Instructions for the task
All lines holding the word "option" should be located in the records and copied.

Supplied material
(* ===== verification/LuaChunk.v ===== *)
(** * Precompiled chunks: from one machine to another

    What src/lua/ldump.c writes, src/lua/lundump.c reads, on another machine and however the input is cut into blocks. A
    writer and a reader that belong together are combined as their calls are. *)
From S2P Require Import Prelude LuaNum LuaOp LuaCheck LuaDump LuaUndump.

(** ** The input as a stream *)

Definition holds (z : ZIO) (l : mem) : Prop := Forall (λ b, b ≠ []) (z_blocks z) ∧ z_p z ++ concat (z_blocks z) = l ∧ bytes_ok l.

(** Whether there is something left of the block. *)
Definition pending (z : ZIO) : nat := match z_p z with [] => 0 | _ => 1 end.

Lemma lookahead_ok z c l : holds z (c :: l) → ∃ b, luaZ_lookahead z = (c, Zio (c :: b) (z_blocks (luaZ_lookahead z).2)) ∧
  holds (luaZ_lookahead z).2 (c :: l) ∧ (length (z_blocks (luaZ_lookahead z).2) + 1 = length (z_blocks z) + pending z)%nat.
Proof.
  intros (Hb & E & Hl). unfold luaZ_lookahead, luaZ_fill, pending. destruct z as [[|x p] blocks]; cbn [z_p z_blocks app concat] in *.
  - destruct blocks as [|[|x b] bs]; cbn [concat app] in E; [done|by inversion Hb|]. injection E as -> E.
    inversion Hb; subst. inversion Hl as [|? ? Hc Hl']; subst. unfold byte_ok in Hc.
    rewrite (proj2 (Z.eqb_neq c EOZ)) by (unfold EOZ; lia). cbn. exists b. split_and!; [done| |lia].
    split_and!; [done|done|by constructor].
  - injection E as -> E. cbn. exists p. split_and!; [done| |lia]. split_and!; [done|by subst|done].
Qed.

(** Reading [n] bytes of a stream that has them, and of one that has not. *)
Lemma zread_ok : ∀ fuel z b n l, holds z l → ((if (n =? 0)%nat then 0 else length (z_blocks z) + pending z) < fuel)%nat →
  ∃ z', luaZ_read_loop fuel z b n = (b ++ take n l, (n - length l)%nat, z') ∧ ((n <= length l)%nat → holds z' (drop n l)).
Proof.
  induction fuel as [|fuel IH]; intros z b n l Hz Hf; [lia|]. cbn [luaZ_read_loop].
  destruct (Nat.eqb_spec n 0) as [->|Hn]; [exists z; by rewrite take_0, app_nil_r|]. destruct l as [|c l].
  - exists (luaZ_lookahead z).2. destruct Hz as (Hb & E & _). apply app_nil in E as [Ep Ec].
    destruct z as [p blocks]; cbn [z_p z_blocks] in *. subst p. destruct blocks as [|x bs]; cbn in *; [|destruct x; [by inversion Hb|done]].
    rewrite take_nil, app_nil_r. split; [f_equal; f_equal; lia|]. intros; lia.
  - destruct (lookahead_ok z c l Hz) as (p & E & Hz' & Hlen). destruct (luaZ_lookahead z) as [c' z1] eqn:Ez. cbn [snd] in *.
    injection E as -> E. destruct Hz' as (Hb' & Ec & Hl). inversion Hl as [|? ? Hc Hl']; subst. unfold byte_ok in Hc.
    rewrite (proj2 (Z.eqb_neq c EOZ)) by (unfold EOZ; lia). rewrite E in *. cbn [z_p z_blocks] in *. set (bs := z_blocks z1) in *.
    set (m := Nat.min n (length (c :: p))). rewrite <- Ec.
    destruct (IH (Zio (drop m (c :: p)) bs) (b ++ take m (c :: p)) (n - m)%nat (drop m (c :: p) ++ concat bs)) as (z' & Er & Hz2).
    { split_and!; [done|done|]. cbn [z_p z_blocks]. rewrite <- Ec in Hl. unfold bytes_ok in *. rewrite Forall_app in *.
      destruct Hl as [H1 H2]. split; [by apply Forall_drop|done]. }
    { unfold pending at 1. cbn [z_p z_blocks].
      destruct (drop m (c :: p)) eqn:Ed; [destruct (n - m =? 0)%nat; lia|].
      assert (n - m = 0)%nat as ->. { apply (f_equal length) in Ed. rewrite length_drop in Ed. cbn [length] in Ed. unfold m in *. cbn [length] in *. lia. }
      cbn. unfold bs in *. lia. }
    exists z'. rewrite Er.
    assert (m = n ∨ m = length (c :: p) ∧ (length (c :: p) <= n)%nat) as Hm by (unfold m; lia). split.
    + refine (f_equal2 pair (f_equal2 pair _ _) eq_refl).
      * rewrite <- app_assoc. f_equal. destruct Hm as [Hm|[Hm Hle]]; rewrite Hm.
        -- rewrite Nat.sub_diag, take_0, app_nil_r. rewrite take_app_le; [done|unfold m in Hm; lia].
        -- rewrite drop_ge, take_ge, (take_app_ge (c :: p)) by done. done.
      * rewrite !length_app, length_drop. lia.
    + intros Hle. destruct Hm as [Hm|[Hm Hge]]; rewrite Hm in *.
      * rewrite Nat.sub_diag in Hz2. rewrite drop_0 in Hz2. rewrite (drop_app_le (c :: p)) by (unfold m in Hm; lia). apply Hz2. lia.
      * rewrite drop_ge in Hz2 by done. cbn [app] in Hz2. rewrite (drop_app_ge (c :: p)) by done. apply Hz2. rewrite !length_app in Hle. lia.
Qed.

Lemma read_exact z bs rest : holds z (bs ++ rest) → ∃ z', luaZ_read z (length bs) = (bs, O, z') ∧ holds z' rest.
Proof.
  intros Hz. destruct (zread_ok (S (S (length (z_blocks z)))) z [] (length bs) _ Hz) as (z' & E & H).
  { unfold pending. destruct (length bs =? 0)%nat, (z_p z); lia. }
  exists z'. unfold luaZ_read. rewrite E, take_app_length. cbn [app]. rewrite length_app, drop_app_length in *.
  replace (length bs - (length bs + length rest))%nat with O by lia. split; [done|]. apply H. lia.
Qed.

Lemma read_short z l n : holds z l → (length l < n)%nat → ∃ b z', luaZ_read z n = (b, (n - length l)%nat, z').
Proof.
  intros Hz Hn. destruct (zread_ok (S (S (length (z_blocks z)))) z [] n _ Hz) as (z' & E & _).
  { unfold pending. destruct (n =? 0)%nat, (z_p z); lia. }
  unfold luaZ_read. rewrite E. eauto.
Qed.

(** [bs] is a text that [load] reads as [y]; without its end, it is refused. *)
Section loads.
Context (name : mem).

Definition cut_short {A} (r : loaded A) : Prop := r = NotLoaded (BadChunk (chunk_name name) "unexpected end").

Record loads {A} (load : loader A) (bs : mem) (y : A) : Prop := {
  loads_whole : ∀ z rest, holds z (bs ++ rest) → ∃ z', load z = Loaded y z' ∧ holds z' rest;
  loads_part : ∀ z l more, holds z l → more ≠ [] → bs = l ++ more → cut_short (load z) }.
(** The machine: its numbers, what it makes of a double that is not in the range of an integer, and the objects in its memory: the type in
    the header of the one at an address, and the hash that is stored in a string. *)
Class Machine := {
  m_host : host; out_of_range : lua_Number → Z; obj_type : Z → Z; str_hash : Z → Z;
  m_host_ok : if h_intnum m_host then h_bytes m_host = 4 ∨ h_bytes m_host = 8 else h_bytes m_host = 8 }.

Definition ttisnil (v : TValue) : bool := match v with TNil => true | _ => false end.
Definition ttisnumber (v : TValue) : bool := match v with TNumber _ => true | _ => false end.

Definition luaO_rawequalObj (a b : TValue) : bool :=
  match a, b with
  | TNil, TNil => true
  | TNumber x, TNumber y => num_eqb x y
  | TBoolean x, TBoolean y => Bool.eqb x y
  | TLight ty p, TLight ty' p' => (ty =? ty') && (p =? p')
  | TGc ty p, TGc ty' p' => (ty =? ty') && (p =? p')
  | TDeadKey p, TDeadKey p' => p =? p'
  | _, _ => false
  end.

(** ** Logarithms *)

Definition log_2 : list Z :=
  [0; 1] ++ replicate 2 2 ++ replicate 4 3 ++ replicate 8 4 ++ replicate 16 5 ++ replicate 32 6 ++ replicate 64 7 ++ replicate 128 8.

Fixpoint log2_loop (fuel : nat) (x l : Z) : option Z :=
  match fuel with
  | O => None
  | S fuel => if 256 <=? x then log2_loop fuel (Z.shiftr x 8) (l + 8) else d ← log_2 !! Z.to_nat x; Some (l + d)
  end.

(** An unsigned integer has four bytes. *)
Definition luaO_log2 (x : Z) : option Z := log2_loop 4 (u32 x) (-1).

Definition ceillog2 (x : Z) : option Z := l ← luaO_log2 (x - 1); Some (l + 1).

(** ** Tables *)

Record Node := NodeOf { i_val : TValue; i_key : TValue; n_next : option nat }.

(** An array is longer than [t_sizearray] while it shrinks, and the nodes are more than [sizenode] of them. [t_dummy]: the node is
    [dummynode]. *)
Record Table := TableOf {
  t_flags : Z; t_lsizenode : nat; t_array : list TValue; t_sizearray : nat; t_node : list Node; t_dummy : bool; t_lastfree : Z }.

Definition with_flags (f : Z) (t : Table) := TableOf f (t_lsizenode t) (t_array t) (t_sizearray t) (t_node t) (t_dummy t) (t_lastfree t).
Definition with_array (a : list TValue) (t : Table) := TableOf (t_flags t) (t_lsizenode t) a (t_sizearray t) (t_node t) (t_dummy t) (t_lastfree t).
Definition with_sizearray (n : nat) (t : Table) := TableOf (t_flags t) (t_lsizenode t) (t_array t) n (t_node t) (t_dummy t) (t_lastfree t).
Definition with_node (l : list Node) (t : Table) := TableOf (t_flags t) (t_lsizenode t) (t_array t) (t_sizearray t) l (t_dummy t) (t_lastfree t).
Definition with_lastfree (f : Z) (t : Table) := TableOf (t_flags t) (t_lsizenode t) (t_array t) (t_sizearray t) (t_node t) (t_dummy t) f.
Definition with_hash (lsize : nat) (l : list Node) (dummy : bool) (lastfree : Z) (t : Table) :=
  TableOf (t_flags t) lsize (t_array t) (t_sizearray t) l dummy lastfree.

Definition with_val (v : TValue) (n : Node) := NodeOf v (i_key n) (n_next n).
Definition with_key (k : TValue) (n : Node) := NodeOf (i_val n) k (n_next n).
Definition with_next (x : option nat) (n : Node) := NodeOf (i_val n) (i_key n) x.

Definition MAXBITS := 26.
Definition MAXASIZE := 2 ^ 26.
Definition MAX_INT := 2147483645.

Definition dummynode_ : Node := NodeOf TNil TNil None.

Definition twoto (x : nat) : nat := Nat.pow 2 x.
Definition sizenode (t : Table) : nat := twoto (t_lsizenode t).

(** Where a pointer to a value points to. *)
Inductive slot := Nilobject | ArraySlot (i : nat) | NodeSlot (i : nat).

Definition slot_get (t : Table) (s : slot) : option TValue :=
  match s with Nilobject => Some TNil | ArraySlot i => t_array t !! i | NodeSlot i => i_val <$> t_node t !! i end.

Definition slot_set (s : slot) (v : TValue) (t : Table) : option Table :=
  match s with
  | Nilobject => None
  | ArraySlot i => _ ← t_array t !! i; Some (with_array (<[i := v]> (t_array t)) t)
  | NodeSlot i => n ← t_node t !! i; Some (with_node (<[i := with_val v n]> (t_node t)) t)
  end.

Definition set_node (i : nat) (n : Node) (t : Table) : Table := with_node (<[i := n]> (t_node t)) t.

(** A loop over indices. *)
Fixpoint each {A} (f : A → nat → lres A) (l : list nat) (a : A) : lres A :=
  match l with [] => LOk a | i :: l => a ← f a i; each f l a end.

Section table.
Context {M : Machine}.

Definition cast_num (k : Z) : lua_Number := num_of_int m_host k.
Definition number2int (n : lua_Number) : Z := match num_to_int 4 n with Some k => k | None => s32 (out_of_range n) end.

(** ** Positions *)

(** The integers in the bytes of a number. *)
Fixpoint ints (fuel : nat) (l : mem) : list Z :=
  match fuel with O => [] | S fuel => host_val (h_little m_host) (take 4 l) :: ints fuel (drop 4 l) end.

Definition numints : nat := Z.to_nat (h_bytes m_host / 4).

Definition hashpow2 (size : nat) (n : Z) : nat := Z.to_nat (Z.land n (Z.of_nat size - 1)).
Definition hashmod (size : nat) (n : Z) : nat := Z.to_nat (n mod Z.lor (Z.of_nat size - 1) 1).

Definition hashnum (size : nat) (n : lua_Number) : nat :=
  if num_eqb n (cast_num 0) then 0%nat
  else hashmod size (foldl (λ a x, u32 (a + x)) 0 (ints numints (num_bytes m_host n))).

(** The position that the key has by its hash; the code takes the number of nodes from the table. It is never asked for that of nil. *)
Definition main_of (size : nat) (key : TValue) : nat :=
  match key with
  | TNumber n => hashnum size n
  | TGc ty p => if ty =? LUA_TSTRING then hashpow2 size (str_hash p) else hashmod size (u32 p)
  | TBoolean b => hashpow2 size (Z.b2z b)
  | TLight _ p | TDeadKey p => hashmod size (u32 p)
  | TNil => hashmod size 0
  end.

Definition mainposition (t : Table) (key : TValue) : nat := main_of (sizenode t) key.

Definition arrayindex (key : TValue) : Z :=
  match key with TNumber n => let k := number2int n in if num_eqb (cast_num k) n then k else -1 | _ => -1 end.

(** ** Searches *)

(** Along a chain, at most once for each node. *)
Fixpoint chain_find (p : TValue → bool) (fuel : nat) (nodes : list Node) (i : nat) : lres (option nat) :=
  match fuel with
  | O => LUndef
  | S fuel =>
      n ← lopt (nodes !! i);
      if p (i_key n) then LOk (Some i) else match n_next n with Some j => chain_find p fuel nodes j | None => LOk None end
  end.

Definition search (t : Table) (p : TValue → bool) (i : nat) : lres slot :=
  r ← chain_find p (length (t_node t)) (t_node t) i;
  LOk (match r with Some i => NodeSlot i | None => Nilobject end).
(* ===== verification/TableResize.v ===== *)
(** * Resizing a table in place

    [move_node] puts the nodes of a table without chains into chains; [resize_hashpart] takes the chains apart, moves integer keys to the array
    and the rest below the new size, and rebuilds the chains.  The table has the same pairs afterwards. *)
From S2P Require Import Prelude LuaNum LuaApi LuaTable TableChain TableSize.

(** ** Rebuilding the chains in place

    [move_node] puts the nodes of a table without chains into chains.  The nodes that are not yet in the chain of their main position are
    loose: without them, the table is well formed at every step. *)

Definition unused : Node := NodeOf TNil TNil None.

Definition bare (L : gset nat) (nodes : list Node) : list Node := imap (λ i n, if decide (i ∈ L) then unused else n) nodes.

Lemma bare_lookup L nodes i : bare L nodes !! i = (λ n, if decide (i ∈ L) then unused else n) <$> nodes !! i.
Proof. unfold bare. by rewrite list_lookup_imap. Qed.

Lemma bare_length L nodes : length (bare L nodes) = length nodes.
Proof. unfold bare. by rewrite length_imap. Qed.

Lemma bare_empty nodes : bare ∅ nodes = nodes.
Proof. apply list_eq. intros i. rewrite bare_lookup. destruct (nodes !! i); cbn; [|done]. by rewrite decide_False by set_solver. Qed.

Lemma bare_insert_out L nodes i n : i ∉ L → bare L (<[i := n]> nodes) = <[i := n]> (bare L nodes).
Proof.
  intros Hi. apply list_eq. intros j. rewrite bare_lookup, !list_lookup_insert, bare_lookup, bare_length. destruct (decide (i = j ∧ _)) as [[<- Hlt]|Hj]; [|done].
  cbn. by rewrite decide_False.
Qed.

Lemma bare_insert_in L nodes i n : i ∈ L → bare L (<[i := n]> nodes) = bare L nodes.
Proof.
  intros Hi. apply list_eq. intros j. rewrite !bare_lookup, list_lookup_insert. destruct (decide (i = j ∧ _)) as [[<- Hlt]|Hj]; [|done].
  destruct (lookup_lt_is_Some_2 _ _ Hlt) as [x ->]. cbn. by rewrite !decide_True by done.
Qed.

Lemma bare_remove L nodes i n : nodes !! i = Some n → i ∈ L → bare (L ∖ {[i]}) nodes = <[i := n]> (bare L nodes).
Proof.
  intros Hn Hi. apply list_eq. intros j. rewrite list_lookup_insert, !bare_lookup, bare_length. destruct (decide (i = j ∧ _)) as [[<- Hlt]|Hj].
  - rewrite Hn. cbn. by rewrite decide_False by set_solver.
  - destruct (nodes !! j) as [x|] eqn:Hx; [|done]. cbn. f_equal. assert (i ≠ j) as Hne by (intros ->; apply Hj; split; [done|by eapply lookup_lt_Some]).
    destruct (decide (j ∈ L)); [rewrite decide_True by set_solver|rewrite decide_False by set_solver]; done.
Qed.

Lemma size_remove (L : gset nat) i : i ∈ L → (size (L ∖ {[i]}) < size L)%nat.
Proof. intros Hi. apply subset_size. split; [set_solver|]. intros H. specialize (H i Hi). set_solver. Qed.

Section rehash.
Context {M : Machine} (sz : nat).

Let mp (k : TValue) : nat := main_of sz k.

Record rehashing (nodes : list Node) (L : gset nat) : Prop := {
  h_chains : chains mp (bare L nodes);
  h_loose : ∀ i, i ∈ L → ∃ n, nodes !! i = Some n ∧ valid (i_key n) ∧ i_val n ≠ TNil ∧ n_next n = None ∧ mp (i_key n) ≠ i ∧ (mp (i_key n) < length nodes)%nat;
  h_used : ∀ i n, nodes !! i = Some n → i_val n = TNil → i_key n = TNil;
  h_apart : apart (entries nodes) }.

Section facts.
Context (nodes : list Node) (L : gset nat) (H : rehashing nodes L).

Lemma bare_next i n x : nodes !! i = Some n → n_next n = Some x → bare L nodes !! i = Some n.
Proof.
  intros Hi Hx. rewrite bare_lookup, Hi. cbn. destruct (decide (i ∈ L)) as [Hl|]; [|done].
  destruct (h_loose _ _ H _ Hl) as (n' & Hn' & _ & _ & E & _). simplify_eq.
Qed.

Lemma bare_back i n : bare L nodes !! i = Some n → n ≠ unused → nodes !! i = Some n ∧ i ∉ L.
Proof.
  rewrite bare_lookup. destruct (nodes !! i) as [x|] eqn:Hx; [|done]. cbn. destruct (decide (i ∈ L)); intros [= <-]; [done|]. done.
Qed.

Lemma rehashing_linked : linked nodes.
Proof.
  destruct (c_linked _ _ (h_chains _ _ H)) as [[r Hr] Hn Hp]. split.
  - exists r. intros j n x Hj Hx. eapply Hr; [|done]. by eapply bare_next.
  - intros j n x Hj Hx. destruct (Hn j n x) as (n' & Hn' & Hk); [by eapply bare_next|done|]. exists n'. split; [|done]. apply bare_back; [done|]. by intros ->.
  - intros i j n n' x Hi Hj Hx Hx'. eapply Hp; [by eapply bare_next|by eapply bare_next|done..].
Qed.

Lemma leads_bare k a i : leads (bare L nodes) k a i → leads nodes k a i.
Proof.
  intros Hl. apply (leads_sim (bare L nodes) nodes k id); [|done]. intros j n x Hj Hx Hc. apply bare_back in Hj as [Hj _]; [|by intros ->].
  by eapply leads_one.
Qed.

(** Nothing leads to a loose node. *)
Lemma loose_not_next i j n : i ∈ L → nodes !! j = Some n → n_next n ≠ Some i.
Proof.
  intros Hi Hj Hx. destruct (l_next _ (c_linked _ _ (h_chains _ _ H)) j n i) as (n' & Hn' & Hk); [by eapply bare_next|done|].
  apply Hk. rewrite bare_lookup in Hn'. destruct (nodes !! i); [|done]. cbn in Hn'. rewrite decide_True in Hn' by done. by simplify_eq.
Qed.

Lemma loose_no_prev i a : i ∈ L → (a < length nodes)%nat → find_prev (length nodes) nodes a i = LOk None.
Proof.
  intros Hi Ha. destruct (find_prev_total nodes rehashing_linked a i Ha) as [[j|] Hr]; [|done].
  destruct (find_prev_some _ _ _ _ _ Hr) as (n & Hn & Hx). by destruct (loose_not_next i j n).
Qed.

Lemma settled_prev i n : i ∉ L → nodes !! i = Some n → i_val n ≠ TNil → mp (i_key n) ≠ i →
  ∃ j nj, find_prev (length nodes) nodes (mp (i_key n)) i = LOk (Some j) ∧ nodes !! j = Some nj ∧ n_next nj = Some i ∧ j ∉ L.
Proof.
  intros Hi Hn Hv Hm. assert (bare L nodes !! i = Some n) as Hb by (rewrite bare_lookup, Hn; cbn; by rewrite decide_False).
  assert (proper (i_key n)) as Hp by (destruct (decide (proper (i_key n))) as [|Hnp]; [done|]; by destruct Hv; eapply c_unset; [apply H|..]).
  pose proof (c_leads _ _ (h_chains _ _ H) _ _ Hb Hp) as Hl. pose proof (leads_bare _ _ _ Hl) as Hl'.
  destruct (find_prev_total nodes rehashing_linked (mp (i_key n)) i) as [[j|] Hr]; [by eapply leads_in| |].
  - destruct (find_prev_some _ _ _ _ _ Hr) as (nj & Hj & Hx). exists j, nj. split_and!; try done.
    pose proof (bare_next _ _ _ Hj Hx) as Hbj. apply (bare_back j nj Hbj). by intros ->.
  - by apply (find_prev_none _ _ _ _ Hl') in Hr.
Qed.
Lemma luaH_get_ok t key : hash_ok t → proper key ∨ key = TNil → ∃ s, luaH_get t key = LOk s ∧ found t key s.
Proof.
  intros H [Hp| ->].
  2: { exists Nilobject. split; [done|]. split; [by apply inrange_not_number|]. intros i n _ Hp. by destruct (i_key n). }
  destruct key as [|b|n|ty p|ty p|p]; try done; cbn [luaH_get].
  - apply get_other_ok; [done|done|by apply inrange_not_number].
  - destruct (num_eqb (cast_num (number2int n)) n) eqn:E.
    + destruct (luaH_getnum_ok t (number2int n) H (number2int_range n)) as (s & -> & Hs). exists s. split; [done|]. by apply (found_equal t (TNumber (cast_num (number2int n)))).
    + apply get_other_ok; [done|done|]. unfold inrange. cbn [arrayindex]. rewrite E. lia.
  - apply get_other_ok; [done|done|by apply inrange_not_number].
  - destruct (Z.eqb_spec ty LUA_TSTRING) as [->|]; [by apply luaH_getstr_ok|]. apply get_other_ok; [done|done|by apply inrange_not_number].
Qed.

(** The value there is that of the pairs. *)
Lemma found_value t key s : hash_ok t → proper key ∨ key = TNil → found t key s → slot_get t s = Some (assoc (pairs t) key).
Proof.
  intros H Hk Hs. pose proof (table_keys_ok t H) as [Hap Hv]. destruct (o_array _ H) as [Hl Hm]. destruct s as [|i|i]; cbn [found slot_get] in *.
  - destruct Hs as [Hr Hno]. f_equal. symmetry. apply assoc_none. intros e [He|(i & n & Hn & Hvn & ->)%entries_elem_of]%elem_of_app.
    + destruct (luaO_rawequalObj e.1 key) eqn:E; [|done]. destruct (arr_pairs_range t e (o_array _ H) He) as [Hr' _]. unfold inrange in *. by rewrite (rawequal_arrayindex _ _ E) in Hr'.
    + apply (Hno i n Hn). by eapply used_proper.
  - destruct Hs as [Hr ->]. unfold inrange in Hr. set (i := Z.to_nat (arrayindex key - 1)). destruct (lookup_lt_is_Some_2 (t_array t) i) as [v Hv']; [lia|]. rewrite Hv'. f_equal.
    assert (take (t_sizearray t) (t_array t) !! i = Some v) as Hi by (rewrite lookup_take_Some; split; [done|lia]).
    destruct (decide (v = TNil)) as [->|Hvn].
    + symmetry. apply assoc_none. intros e He. destruct (luaO_rawequalObj e.1 key) eqn:E; [|done]. pose proof (rawequal_arrayindex _ _ E) as Ei. apply elem_of_app in He as [He|He].
      * apply arr_in in He as (j & Hj & Hlj & Hvj & Ek). rewrite length_take in Hj. rewrite Ek, arrayindex_cast in Ei by (unfold MAXASIZE in Hm; lia). replace j with i in Hlj by lia.
        rewrite Hi in Hlj. congruence.
      * apply entries_elem_of in He as (j & n & Hn & Hvn & ->). cbn in E, Ei. destruct (o_range _ H j n Hn); [by eapply used_proper|]. unfold inrange. by rewrite Ei.
    + symmetry. eapply assoc_in; [done|apply elem_of_app; left; by apply (in_arr v _ 0 i)|]. replace (Z.of_nat (0 + i) + 1) with (arrayindex key) by lia. apply arrayindex_equal. lia.
  - destruct Hs as (n & Hn & Hp & He). rewrite Hn. cbn. f_equal. destruct (decide (i_val n = TNil)) as [Hvn|Hvn].
    + rewrite Hvn. symmetry. apply assoc_none. intros e Hin. destruct (luaO_rawequalObj e.1 key) eqn:E; [|done]. exfalso.
      assert (luaO_rawequalObj e.1 (i_key n) = true) as Een by (rewrite rawequal_comm in He; by eapply rawequal_trans). apply elem_of_app in Hin as [Hin|Hin].
      * destruct (arr_pairs_range t e (o_array _ H) Hin) as [Hr' _]. apply (o_range _ H i n Hn Hp). unfold inrange in *. by rewrite <- (rawequal_arrayindex _ _ Een).
      * apply entries_elem_of in Hin as (j & n' & Hn' & Hvn' & ->). cbn in Een. assert (j = i) as ->; [|congruence].
        eapply c_same; [apply H|done|done|by eapply used_proper|done|by left].
    + symmetry. eapply assoc_in; [done|apply elem_of_app; right; by apply (elem_of_entries _ i)|done].
Qed.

Response area
Fixpoint log2_loop (fuel : nat) (x l : Z) : option Z :=
Definition luaO_log2 (x : Z) : option Z := log2_loop 4 (u32 x) (-1).
Definition ceillog2 (x : Z) : option Z := l ← luaO_log2 (x - 1); Some (l + 1).
Record Node := NodeOf { i_val : TValue; i_key : TValue; n_next : option nat }.
Definition with_next (x : option nat) (n : Node) := NodeOf (i_val n) (i_key n) x.
Definition slot_get (t : Table) (s : slot) : option TValue :=
Definition slot_set (s : slot) (v : TValue) (t : Table) : option Table :=
Fixpoint chain_find (p : TValue → bool) (fuel : nat) (nodes : list Node) (i : nat) : lres (option nat) :=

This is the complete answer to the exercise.